* _What to work on_:
In the entries below, find the line containing "coherent_on (plus P (fun a => a = groupAddr" and the line containing "set (kept' := match". Copy those two lines and everything between them exactly, and only that.

------------------------------------

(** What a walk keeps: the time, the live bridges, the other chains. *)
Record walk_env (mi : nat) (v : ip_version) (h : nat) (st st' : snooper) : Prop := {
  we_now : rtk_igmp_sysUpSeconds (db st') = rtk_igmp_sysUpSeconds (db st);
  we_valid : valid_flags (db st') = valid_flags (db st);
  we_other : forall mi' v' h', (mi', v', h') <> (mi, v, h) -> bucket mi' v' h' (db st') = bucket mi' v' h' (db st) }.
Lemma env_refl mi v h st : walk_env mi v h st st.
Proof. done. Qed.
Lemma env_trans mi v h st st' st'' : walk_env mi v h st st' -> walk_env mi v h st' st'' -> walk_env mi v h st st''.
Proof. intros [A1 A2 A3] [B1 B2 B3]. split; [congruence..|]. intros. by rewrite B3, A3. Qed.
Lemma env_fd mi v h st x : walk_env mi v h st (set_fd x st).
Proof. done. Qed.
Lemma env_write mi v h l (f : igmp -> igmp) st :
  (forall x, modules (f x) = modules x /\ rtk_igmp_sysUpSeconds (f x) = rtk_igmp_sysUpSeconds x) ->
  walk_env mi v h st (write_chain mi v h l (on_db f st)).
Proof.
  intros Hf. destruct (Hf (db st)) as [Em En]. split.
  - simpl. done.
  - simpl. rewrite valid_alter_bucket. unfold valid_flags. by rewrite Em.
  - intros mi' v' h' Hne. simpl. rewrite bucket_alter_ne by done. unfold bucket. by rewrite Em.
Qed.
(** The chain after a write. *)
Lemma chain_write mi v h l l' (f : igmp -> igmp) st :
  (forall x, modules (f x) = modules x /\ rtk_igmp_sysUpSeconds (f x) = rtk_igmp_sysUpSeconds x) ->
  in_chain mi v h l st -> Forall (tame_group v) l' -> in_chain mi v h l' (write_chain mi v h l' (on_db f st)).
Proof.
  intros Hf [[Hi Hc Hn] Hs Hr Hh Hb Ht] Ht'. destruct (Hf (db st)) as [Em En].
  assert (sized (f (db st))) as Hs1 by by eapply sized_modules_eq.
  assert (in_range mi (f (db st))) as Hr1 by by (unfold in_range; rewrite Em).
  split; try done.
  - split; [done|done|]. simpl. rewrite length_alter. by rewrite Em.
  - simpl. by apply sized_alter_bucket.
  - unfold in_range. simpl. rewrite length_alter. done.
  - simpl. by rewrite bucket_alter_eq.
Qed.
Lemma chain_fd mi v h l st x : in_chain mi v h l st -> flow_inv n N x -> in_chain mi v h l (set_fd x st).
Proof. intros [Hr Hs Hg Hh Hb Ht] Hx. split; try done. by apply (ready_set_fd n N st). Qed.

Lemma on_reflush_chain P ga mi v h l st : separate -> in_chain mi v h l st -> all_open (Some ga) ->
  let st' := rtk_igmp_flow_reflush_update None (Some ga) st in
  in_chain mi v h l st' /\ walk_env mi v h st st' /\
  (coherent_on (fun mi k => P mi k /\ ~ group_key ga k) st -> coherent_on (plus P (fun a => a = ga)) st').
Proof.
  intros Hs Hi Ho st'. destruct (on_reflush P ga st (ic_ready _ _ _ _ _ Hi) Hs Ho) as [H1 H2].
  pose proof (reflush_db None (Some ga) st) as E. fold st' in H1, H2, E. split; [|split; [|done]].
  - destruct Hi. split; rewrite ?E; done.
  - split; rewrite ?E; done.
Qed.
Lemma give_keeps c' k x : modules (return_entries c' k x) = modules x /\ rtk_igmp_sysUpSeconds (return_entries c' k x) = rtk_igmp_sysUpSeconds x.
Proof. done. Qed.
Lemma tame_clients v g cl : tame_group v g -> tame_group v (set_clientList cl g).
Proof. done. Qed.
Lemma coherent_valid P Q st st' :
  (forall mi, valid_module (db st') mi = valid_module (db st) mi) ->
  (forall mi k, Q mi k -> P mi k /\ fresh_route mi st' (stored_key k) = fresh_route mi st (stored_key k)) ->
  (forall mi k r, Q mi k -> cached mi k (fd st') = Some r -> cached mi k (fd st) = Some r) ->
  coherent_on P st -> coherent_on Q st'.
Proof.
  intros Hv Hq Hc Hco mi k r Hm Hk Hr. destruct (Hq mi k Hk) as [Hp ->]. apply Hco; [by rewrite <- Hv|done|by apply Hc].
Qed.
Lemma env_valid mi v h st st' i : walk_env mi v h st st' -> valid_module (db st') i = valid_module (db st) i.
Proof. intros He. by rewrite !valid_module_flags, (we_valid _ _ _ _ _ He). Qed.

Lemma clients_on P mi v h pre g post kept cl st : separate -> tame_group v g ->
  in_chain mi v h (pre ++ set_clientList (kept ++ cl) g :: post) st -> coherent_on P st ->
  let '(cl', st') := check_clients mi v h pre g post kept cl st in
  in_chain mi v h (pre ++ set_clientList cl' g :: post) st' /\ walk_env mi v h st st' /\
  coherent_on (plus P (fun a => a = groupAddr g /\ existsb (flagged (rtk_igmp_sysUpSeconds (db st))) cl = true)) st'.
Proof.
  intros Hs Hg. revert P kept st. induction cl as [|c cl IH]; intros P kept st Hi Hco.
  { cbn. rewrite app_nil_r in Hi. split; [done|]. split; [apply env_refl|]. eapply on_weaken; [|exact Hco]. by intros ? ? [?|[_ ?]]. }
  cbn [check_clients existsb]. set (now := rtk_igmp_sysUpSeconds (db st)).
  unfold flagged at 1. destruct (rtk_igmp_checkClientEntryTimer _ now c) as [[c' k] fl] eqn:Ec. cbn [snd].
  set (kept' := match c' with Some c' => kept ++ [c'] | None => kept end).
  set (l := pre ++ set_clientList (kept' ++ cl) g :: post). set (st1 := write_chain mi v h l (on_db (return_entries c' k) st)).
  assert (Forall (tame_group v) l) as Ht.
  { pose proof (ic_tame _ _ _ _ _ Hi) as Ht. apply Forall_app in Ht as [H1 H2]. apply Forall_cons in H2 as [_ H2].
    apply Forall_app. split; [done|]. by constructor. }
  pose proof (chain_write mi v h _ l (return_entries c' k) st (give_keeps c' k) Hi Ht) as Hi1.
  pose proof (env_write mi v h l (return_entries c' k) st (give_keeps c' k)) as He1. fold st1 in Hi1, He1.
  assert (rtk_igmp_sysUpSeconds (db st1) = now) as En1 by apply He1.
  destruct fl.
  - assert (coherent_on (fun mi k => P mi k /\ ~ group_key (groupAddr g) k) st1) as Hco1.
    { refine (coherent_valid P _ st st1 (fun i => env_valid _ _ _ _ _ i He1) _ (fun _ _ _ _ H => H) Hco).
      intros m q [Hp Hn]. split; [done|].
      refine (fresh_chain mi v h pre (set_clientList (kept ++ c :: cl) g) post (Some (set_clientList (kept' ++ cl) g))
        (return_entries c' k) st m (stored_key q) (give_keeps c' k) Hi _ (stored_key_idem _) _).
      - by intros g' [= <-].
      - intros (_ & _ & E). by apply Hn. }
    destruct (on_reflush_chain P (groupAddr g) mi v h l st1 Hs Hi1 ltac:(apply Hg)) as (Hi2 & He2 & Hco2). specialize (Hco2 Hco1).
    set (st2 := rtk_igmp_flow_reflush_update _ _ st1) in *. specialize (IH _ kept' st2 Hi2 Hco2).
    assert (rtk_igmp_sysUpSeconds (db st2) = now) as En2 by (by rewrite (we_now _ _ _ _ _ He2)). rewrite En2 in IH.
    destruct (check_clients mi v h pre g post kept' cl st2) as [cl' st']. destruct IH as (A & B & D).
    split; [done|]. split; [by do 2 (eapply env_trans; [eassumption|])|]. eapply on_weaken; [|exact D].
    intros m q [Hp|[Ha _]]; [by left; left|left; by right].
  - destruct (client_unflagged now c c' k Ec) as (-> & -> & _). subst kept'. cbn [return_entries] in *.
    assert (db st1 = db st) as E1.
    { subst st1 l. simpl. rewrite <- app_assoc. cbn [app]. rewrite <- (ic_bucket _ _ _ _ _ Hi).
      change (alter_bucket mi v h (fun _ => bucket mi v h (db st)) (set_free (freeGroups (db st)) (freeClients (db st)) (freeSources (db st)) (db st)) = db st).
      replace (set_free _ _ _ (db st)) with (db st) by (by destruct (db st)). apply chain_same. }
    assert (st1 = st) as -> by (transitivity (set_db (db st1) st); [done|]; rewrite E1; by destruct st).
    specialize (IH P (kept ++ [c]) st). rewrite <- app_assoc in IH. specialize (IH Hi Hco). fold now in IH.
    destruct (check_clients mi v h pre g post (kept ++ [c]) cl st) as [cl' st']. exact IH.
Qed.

------------------------------------

* _Result of this exercise_:
  coherent_on (plus P (fun a => a = groupAddr g /\ existsb (flagged (rtk_igmp_sysUpSeconds (db st))) cl = true)) st'.
Proof.
  intros Hs Hg. revert P kept st. induction cl as [|c cl IH]; intros P kept st Hi Hco.
  { cbn. rewrite app_nil_r in Hi. split; [done|]. split; [apply env_refl|]. eapply on_weaken; [|exact Hco]. by intros ? ? [?|[_ ?]]. }
  cbn [check_clients existsb]. set (now := rtk_igmp_sysUpSeconds (db st)).
  unfold flagged at 1. destruct (rtk_igmp_checkClientEntryTimer _ now c) as [[c' k] fl] eqn:Ec. cbn [snd].
  set (kept' := match c' with Some c' => kept ++ [c'] | None => kept end).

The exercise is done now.